Cette négociation devait, selon les dires du Président de la République « offrir aux entreprises comme aux salariés à la fois des sécurités nouvelles et plus de mobilités ». Nous notons, comme le rapporteur, que tout ce qui, dans l'accord, concerne la sécurisation du parcours professionnel n'est pas retranscrit dans le projet de loi et est renvoyé aux négociations futures. Quant à la flexibilité si chère au Medef et à sa présidente, elle se concrétise notamment par l'article 2 qui allonge les périodes d'essai pour tous les CDI et autorise, sous couvert d'accord de branche, leur renouvellement. L'article 5 instaure la rupture à l'amiable dite « séparation conventionnelle » entre le salarié et l'employeur et donne une base légale aux ruptures d'un commun accord jusqu'alors souvent présentées comme des licenciements pour motifs personnels et donnant lieu à des indemnités négociées de gré à gré. Enfin, l'article 6 instaure une nouvelle forme de contrat de travail : « le CDD pour réalisation d'objet défini »qui, réservé aux cadres et ingénieurs, peut être considéré sous l'angle de la fin de contrat exclusive de licenciement.

L'article 2 codifie et allonge la période d'essai. Si actuellement, le code du travail ne l'encadre pas et si c'est aux accords de branche ou d'entreprise d'y pourvoir, comment ne pas voir dans cet allongement, qui peut atteindre huit mois et parait peu justifiable notamment au regard de l'année exigée pour bénéficier de l'indemnité légale de licenciement, le signe d'une volonté patronale de revanche après l'échec du CNE ? Comment expliquer que les accords prévoyant une durée plus longue que les nouveaux plafonds resteront de mise alors que ceux qui prévoient des périodes plus courtes devront, après le 30 juin 2009 intégrer la nouvelle hiérarchie ? En outre, si 50 % de la période de stage effectuée au sein d'un cursus pédagogique sont intégrés à la période d'essai, il ne s'agit que d'une transposition a minima de dispositions souvent appliquées par les entreprises à l'issue d'un stage long.

L'article 5 qui renvoie à l'article 12 de l'accord est symptomatique de la volonté du patronat de sortir le contrat de travail du corps législatif pour le confier uniquement à l'accord. II est question de donner un cadre légal à la rupture de gré à gré laquelle n'est ni un licenciement, ni une démission et ne nécessite aucun motif réel et sérieux pour être licite. Or l'article 11 de l'ANI réaffirme « l'obligation de motiver les licenciements ». Dans ce contexte, le Medef a reformulé son exigence via la mise en place de la « séparabilité », terme cher à Mme Parisot.

M. le président.  - Je salue l'arrivée de M. Bertrand, ministre du travail, des relations sociales et de la solidarité.

Mme Christiane Demontès.  - C'est là une rupture fondamentale avec la philosophie juridique du droit du travail, laquelle, tenant compte de l'inégalité des rapports contractuels entre salarié et employeur, a octroyé des droits supplémentaires à la partie la plus faible.
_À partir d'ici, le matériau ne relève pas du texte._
(** X9. In every state of a run the scroll offset of the sidebar is not
    negative. *)
Theorem sidebar_scroll_not_negative {sfml : Geometry} (ops : list Step) :
  0 <= sidebarScroll (steps initialGame ops).
Proof.
  now destruct (wellFormed_steps ops initialGame wellFormed_initial)
    as (_ & _ & _ & _ & _ & Hscr).
Qed.

(** X10. Along any sequence of events and updates, from any state, the
    catalog keeps its length and every element keeps its place, its name
    and its description. As long as the counter of an element, increased
    by the number of operations, stays below [2^31], it does not decrease
    and grows by at most the number of operations. *)
Theorem counters_never_decrease {sfml : Geometry} (g : Game)
    (ops : list Step) (i : nat) (e : Element) :
  nth_error (elements g) i = Some e ->
  length (elements (steps g ops)) = length (elements g)
  /\ exists e', nth_error (elements (steps g ops)) i = Some e'
                /\ name e' = name e
                /\ description e' = description e
                /\ ((- 2 ^ 31 <= creationCount e)%Z ->
                    (creationCount e + Z.of_nat (length ops) < 2 ^ 31)%Z ->
                    (creationCount e <= creationCount e'
                     <= creationCount e + Z.of_nat (length ops))%Z).
Proof.
  intros Hn.
  set (inv := fun (n : nat) (els : list Element) =>
         length els = length (elements g)
         /\ exists e', nth_error els i = Some e'
              /\ name e' = name e
              /\ description e' = description e
              /\ ((- 2 ^ 31 <= creationCount e)%Z ->
                  (creationCount e + Z.of_nat n < 2 ^ 31)%Z ->
                  (creationCount e <= creationCount e'
                   <= creationCount e + Z.of_nat n)%Z)).
  assert (H : inv (length ops + 0)%nat (elements (steps g ops))).
  { apply (steps_elements_counted inv).
    - intros n els (Hlen & e' & Hn' & Hname & Hdesc & Hc).
      split; [exact Hlen|]. exists e'.
      split; [exact Hn'|]. split; [exact Hname|]. split; [exact Hdesc|].
      intros Hlo Hhi. assert (creationCount e + Z.of_nat n < 2 ^ 31)%Z by lia.
      specialize (Hc Hlo H). lia.
    - intros n els k (Hlen & e' & Hn' & Hname & Hdesc & Hc).
      split; [now rewrite updateAt_length|].
      destruct (Nat.eq_dec i k) as [->|Hik].
      + exists (incrementCreated e').
        rewrite (nth_error_updateAt_same _ _ _ _ Hn').
        cbn [incrementCreated name description creationCount].
        split; [reflexivity|]. split; [exact Hname|]. split; [exact Hdesc|].
        intros Hlo Hhi. assert (creationCount e + Z.of_nat n < 2 ^ 31)%Z by lia.
        specialize (Hc Hlo H).
        rewrite toInt_id by (unfold isInt; lia). lia.
      + exists e'. rewrite nth_error_updateAt_other by assumption.
        split; [exact Hn'|]. split; [exact Hname|]. split; [exact Hdesc|].
        intros Hlo Hhi. assert (creationCount e + Z.of_nat n < 2 ^ 31)%Z by lia.
        specialize (Hc Hlo H). lia.
    - intros n els k (Hlen & e' & Hn' & Hname & Hdesc & Hc).
      split; [now rewrite updateAt_length|].
      destruct (Nat.eq_dec i k) as [->|Hik].
      + exists (incrementCreated (markDiscovered e')).
        rewrite (nth_error_updateAt_same _ _ _ _ Hn').
        cbn [incrementCreated markDiscovered name description creationCount].
        split; [reflexivity|]. split; [exact Hname|]. split; [exact Hdesc|].
        intros Hlo Hhi. assert (creationCount e + Z.of_nat n < 2 ^ 31)%Z by lia.
        specialize (Hc Hlo H).
        rewrite toInt_id by (unfold isInt; lia). lia.
      + exists e'. rewrite nth_error_updateAt_other by assumption.
        split; [exact Hn'|]. split; [exact Hname|]. split; [exact Hdesc|].
        intros Hlo Hhi. assert (creationCount e + Z.of_nat n < 2 ^ 31)%Z by lia.
        specialize (Hc Hlo H). lia.
    - split; [reflexivity|]. exists e.
      split; [exact Hn|]. split; [reflexivity|]. split; [reflexivity|].
      intros; lia. }
  rewrite Nat.add_0_r in H. exact H.
Qed.

Lemma counters_never_decrease_witness :
  nth_error (elements initialGame) 1
  = Some (mkElement "Water" "Crystal clear liquid" true 0)
  /\ (length (elements (steps (sfml := boxes) initialGame pickFire))
      = length (elements initialGame)
      /\ exists e',
           nth_error (elements (steps (sfml := boxes) initialGame pickFire)) 1
           = Some e'
           /\ name e' = name (mkElement "Water" "Crystal clear liquid" true 0)
           /\ description e'
              = description (mkElement "Water" "Crystal clear liquid" true 0)
           /\ ((- 2 ^ 31
                <= creationCount
                     (mkElement "Water" "Crystal clear liquid" true 0))%Z ->
               (creationCount (mkElement "Water" "Crystal clear liquid" true 0)
                + Z.of_nat (length pickFire) < 2 ^ 31)%Z ->
               (creationCount (mkElement "Water" "Crystal clear liquid" true 0)
                <= creationCount e'
                <= creationCount
                     (mkElement "Water" "Crystal clear liquid" true 0)
                   + Z.of_nat (length pickFire))%Z)).
Proof.
  assert (H : nth_error (elements initialGame) 1
              = Some (mkElement "Water" "Crystal clear liquid" true 0))
    by reflexivity.
  split; [exact H|].
  exact (counters_never_decrease (sfml := boxes) initialGame pickFire 1 _ H).
Defined.

(** From [2^31 - 1] the counter of Fire goes to [- 2^31] when Fire is
    spawned once more. *)
Example counter_wraps_around :
  let g := set_elements initialGame
             (updateAt 0 (fun e => mkElement (name e) (description e)
                                     (discovered e) 2147483647)
                (elements initialGame)) in
  nth_error (elements (handleEvent (sfml := boxes) g (press 710 15 1))) 0
  = Some (mkElement "Fire" "A blazing flame" true (-2147483648)).
Proof. vm_compute. reflexivity. Qed.

(** ** The update *)

Lemma white_fixed (o : GameObject) :
  color (sprite o) = White -> withSprite o (setColor (sprite o) White) = o.
Proof.
  destruct o as [e [p t s c] sp ct dr]. simpl. intros ->. reflexivity.
Qed.

Lemma resetColors_ext (l : list nat) (h h' : Heap) :
  (forall p, h p = h' p) -> forall p, resetColors l h p = resetColors l h' p.
Proof.
  revert h h'; induction l as [|a l IH]; intros h h' H p; simpl; [apply H|].
  apply IH. intros q. unfold upd. rewrite (H a).
  destruct (Nat.eqb q a); [reflexivity|apply H].
Qed.

Lemma resetColors_white (l : list nat) (h : Heap) :
  (forall q, In q l -> color (sprite (h q)) = White) ->
  forall p, resetColors l h p = h p.
Proof.
  revert h; induction l as [|a l IH]; intros h H p; simpl; [reflexivity|].
  rewrite (resetColors_ext l _ h).
  - apply IH. intros q Hq. apply H. now right.
  - intros q. unfold upd. destruct (Nat.eqb_spec q a) as [->|]; [|reflexivity].
    apply white_fixed. apply H. now left.
Qed.

Lemma resetColors_absent (l : list nat) (h : Heap) (p : nat) :
  ~ In p l -> resetColors l h p = h p.
Proof.
  revert h; induction l as [|a l IH]; intros h H; simpl; [reflexivity|].
  rewrite IH by (intros Hin; apply H; now right).
  apply upd_other. intros ->. apply H. now left.
Qed.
Cependant, une rupture de gré à gré suppose l'égalité entre les parties. La « liberté de consentement » sera-t-elle réelle ? Le salarié ne préférera-t-il pas accepter cette rupture, avec le versement immédiat d'indemnités et le droit à l'assurance chômage, plutôt que risquer un futur licenciement pour faute, sans indemnité, qui le contraindra à une longue procédure ? Les employeurs hésiteront-ils s'ils peuvent échapper à l'obligation d'un plan de sauvegarde de l'emploi ? Le salarié sera-t-il privé de l'assistance du comité d'entreprise ou des syndicats ? Il importe de préciser la date d'application de cette disposition, ainsi que la nature de l'assistance prévue pour les deux parties.

Certes, de nouvelles garanties sont instaurées : l'assistance du salarié, le droit à rétractation, l'homologation par la direction départementale du travail et de l'emploi, qui aura dix jours pour vérifier l'absence de vice de procédure -des motifs discriminatoires, par exemple ? Mais aujourd'hui, le licenciement est encadré : entretien préalable, convocation du salarié -assisté- ainsi que lettre recommandée détaillant les motifs « réels et sérieux », obligation de reclassement, délai de réflexion. Le nouveau texte ne représente-t-il pas un recul ?

L'accord et le projet de loi créent un nouveau CDD, le « contrat à objet défini », réclamé par le Medef depuis longtemps et prôné par le rapport Virville. A l'époque, les organisations salariales l'avaient rejeté. La dénomination ici retenue évite de remettre en question formellement le CDI et le nouveau contrat est réservé aux ingénieurs et cadres pour une mission précise au terme de laquelle il prend fin. La possibilité de conclure un tel contrat est subordonnée à un accord de branche étendu ou un accord d'entreprise : bref, le champ d'application potentiel peut recouvrir en fait l'ensemble des salariés. En outre, le code du travail, aux articles 1241-1 et suivants, définit le recours aux CDD existants ; le contrat à objet défini échappe à cette condition limitative et le projet de loi ne reprend pas celle qui figurait dans l'accord : « un accroissement temporaire d'activité ». Rien ne nous prémunit contre un usage abusif de ce contrat par les employeurs, d'autant qu'il est conclu pour une durée de dix-huit à trente-six mois, alors que le CDD classique avait une durée maximale de dix-huit mois, En outre, ce dernier ne pouvait être rompu que pour faute grave, tandis que celui-ci peut l'être au bout de douze mois, sans faute du salarié. Serait-ce la combinaison optimale entre précarité du CDD et facilité de licenciement du CDI ?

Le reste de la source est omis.